Dearest husband, John, and I have just returned from a weekend of writing with Prairie Lands Writing Project. This was my third NWP related retreat and John’s first. We could not have asked for a more motivated group of writers to work with or a nicer place to kick back away from the craziness we know as life.
The retreat was held at Conception Abbey in Conception Missouri. Set among rolling hills, barbed wire fences, and giant windmills, Conception Abbey’s accommodations proved to be simple, clean, and peaceful. Our cell phones were out of range, the internet was not available and the rooms were simple and sparse without a television in sight. It was, or should have been, writing heaven.
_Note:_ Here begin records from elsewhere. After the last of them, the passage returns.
Lemma create_get_roundtrip_witness :
  (no_faults quiet /\ no_interference quiet /\
   (forall x, In x [sample] -> id x <> 2%N)) /\
  run quiet (create_order (mkOrder 2 (lit "Box") (lit "shipped") 3)) [sample]
    = (mkSt (app [sample] [mkOrder 2 (lit "Box") (lit "shipped") 3]) 2,
       Ok (mkOrder 2 (lit "Box") (lit "shipped") 3)) /\
  snd (run quiet (get_order_by_id 2) (app [sample] [mkOrder 2 (lit "Box") (lit "shipped") 3]))
    = Ok (Some (mkOrder 2 (lit "Box") (lit "shipped") 3)).
Proof.
  split.
  - split; [intro k; reflexivity|]. split; [intros k t; reflexivity|].
    intros x [<-|[]]; discriminate.
  - apply (create_get_roundtrip quiet [sample] (mkOrder 2 (lit "Box") (lit "shipped") 3));
      [intro k; reflexivity | intros k t; reflexivity |].
    intros x [<-|[]]; discriminate.
Defined.

(** The row rewrite of [UPDATE orders SET status = ? WHERE id = ?]. *)
Definition set_status (s : rstring) (r : Order) : Order :=
  mkOrder (id r) (item r) s (quantity r).

(** Claim C4: with the store working and no concurrent writer, when an
    order [o] with id [i] is stored (ids being unique),
    [update_order_status i s] succeeds for any [s] and returns [o] with
    status [s] and its id, item and quantity unchanged; the table holds
    that row.  When no order has id [i], it fails with [NotFound]. *)
Theorem update_status_frame (env : Env) (t : Table) (i : N) (s : rstring)
    (Hf : no_faults env) (Hi : no_interference env) :
  (forall o, NoDup (map id t) -> In o t -> id o = i ->
     run env (update_order_status i s) t =
       (mkSt (map (fun r => if matches i r then set_status s r else r) t) 2,
        Ok (mkOrder (id o) (item o) s (quantity o)))) /\
  ((forall x, In x t -> id x <> i) ->
     snd (run env (update_order_status i s) t) = Err (NotFound "Order not found")).
Proof.
  split.
  - intros o Hnd Hin Hid. subst i.
    pose proof (find_unique t o Hnd Hin) as Hfind.
    run_op. rewrite (Hf 0). unfold sql_update.
    destruct (Nat.eqb_spec (List.length (filter (matches (id o)) t)) 0) as [E|_].
    { exfalso. exact (find_count _ _ _ Hfind E). }
    cbn. rewrite (Hf 1), (Hi 1). unfold sql_select.
    change (fun r => if matches (id o) r then mkOrder (id r) (item r) s (quantity r) else r)
      with (fun r => if matches (id o) r then set_status s r else r).
    rewrite (find_update (id o) (set_status s) t (fun r => eq_refl)), Hfind.
    reflexivity.
  - exact (update_order_status_absent env t i s Hf).
Qed.
(** Instruction identifiers.  The enumeration [InstId] is declared in
    InstId.hpp; an identifier is "an integer between 0 and n where n is
    the number of defined instructions". *)
Abbreviation InstId := N (only parsing).

(** Modelled from the spec: the enumerator [InstId::illegal] (InstId.hpp is
    not part of the sources).  The illegal instruction "occupies a fixed,
    well-known identifier" and "must be registered first" in the
    identifier-indexed collection, hence it is the first identifier. *)
Definition illegal : InstId := 0.

(** ** Free functions on instruction words *)

Definition isFullSizeInst (inst : N) : bool :=
  bool_decide (N.land inst 3 = 3).

Definition isCompressedInst (inst : N) : bool :=
  bool_decide (N.land inst 3 ≠ 3).

Definition instructionSize (inst : N) : N :=
  if bool_decide (N.land inst 3 = 3) then 4 else 2.

(** ** InstEntry

    Generic information about one instruction: opcode, type, operand
    count, and type, direction and bit field of up to four operands. *)

Module InstEntry.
John’s writing seemed productive and although he showed much reluctance to sharing his work with others, strangers to be more specific, he managed to overcome this and ended up loving the experience. He wrote beautifully about his father and made the decision to read a fun piece about unexpected surprises which everyone seemed to enjoy. He is the talent in our family – it seems that words merrily drip from his fingertips onto the page. To read John’s work is to be carried into his world of story. His words make me laugh, cry, and best of all, think. I am looking forward to traveling and writing more together.
My writing did not go quite as well. This happens to me at times, but I try to learn from each writing frustration and have learned from this past weekend. It was an adjustment to learn to write with John present. Sure, we write at home, and try to write together although we really should be doing more of this.
My professional work has always been separate from John – conference and retreats. Having him with me to discover as we traveled and to talk about our writing was great fun, but the reality of working on a difficult piece proved to be too much this weekend and I struggled to get the words out until the very last morning when I awoke obscenely earlier and threw words down on the page. This was not the writing I intended on doing, but it was writing. And, this writing was certainly better than no writing at all. I wrote about not being able to write. This was such a teacherly thing to do. I shared my experiences with my classes today. They still think writing is not hard for me.
Late on Saturday afternoon John and I decided to go for a drive. As we approached the area surrounding the abbey, we could not help but notice the towering windmills on distant hills. When we turned East toward the abbey we realized that not only were the windmills on our path to our destination but we would be amongst the giants as wind farms surrounded the abbey property. Our drive was wonderful as we ventured off the pavement and drove through a neat patchwork of working farms. The windmills were like graceful giant sentinels protecting the dwarfed barns and farmhouses on the rolling hillsides.
We ventured onto an ungated service road to get a close look at these massive pinwheels of energy. They were truly amazing. These windmills stand some two hundred and forty feet off the ground. Adding another one hundred and forty feet of windmill blade creates monsters of power. The sound was sweeping and steady in the air as we watched the sun set behind the hills.
We also visited a nearby convent. The grounds were immaculate and the buildings beautiful. It was late, so we did not stop to look around much except to walk through a beautiful cemetery on the road leading out of the grounds.
The Basilica itself was a beautiful symbol of man’s love for his god. Painted frescos on walls and ceilings portrayed biblical scenes while high arches donned smiling angels looking down on us below. This is a rare and unexpected jewel on the Northwest Missouri landscape.
The retreat grounds and guesthouse were fairly quiet except for the giggles, yelps, and fun of a boys’ summer camp in progress. They traveled around the grounds in groups with youth leaders and team flags sporting their chosen team names. We dined with them most meals and the dining room burst with young voices and laughter – not peaceful, but happy nonetheless. We all had a good laugh during Saturday’s lunch when a leader announced to the boys to “be back in forty five minutes for Meet-a-Monk!” We all burst out laughing at the spectacle of it all. The monks were kind with warm smiles and chit chat making our weekend a comfortable experience. We look forward to returning.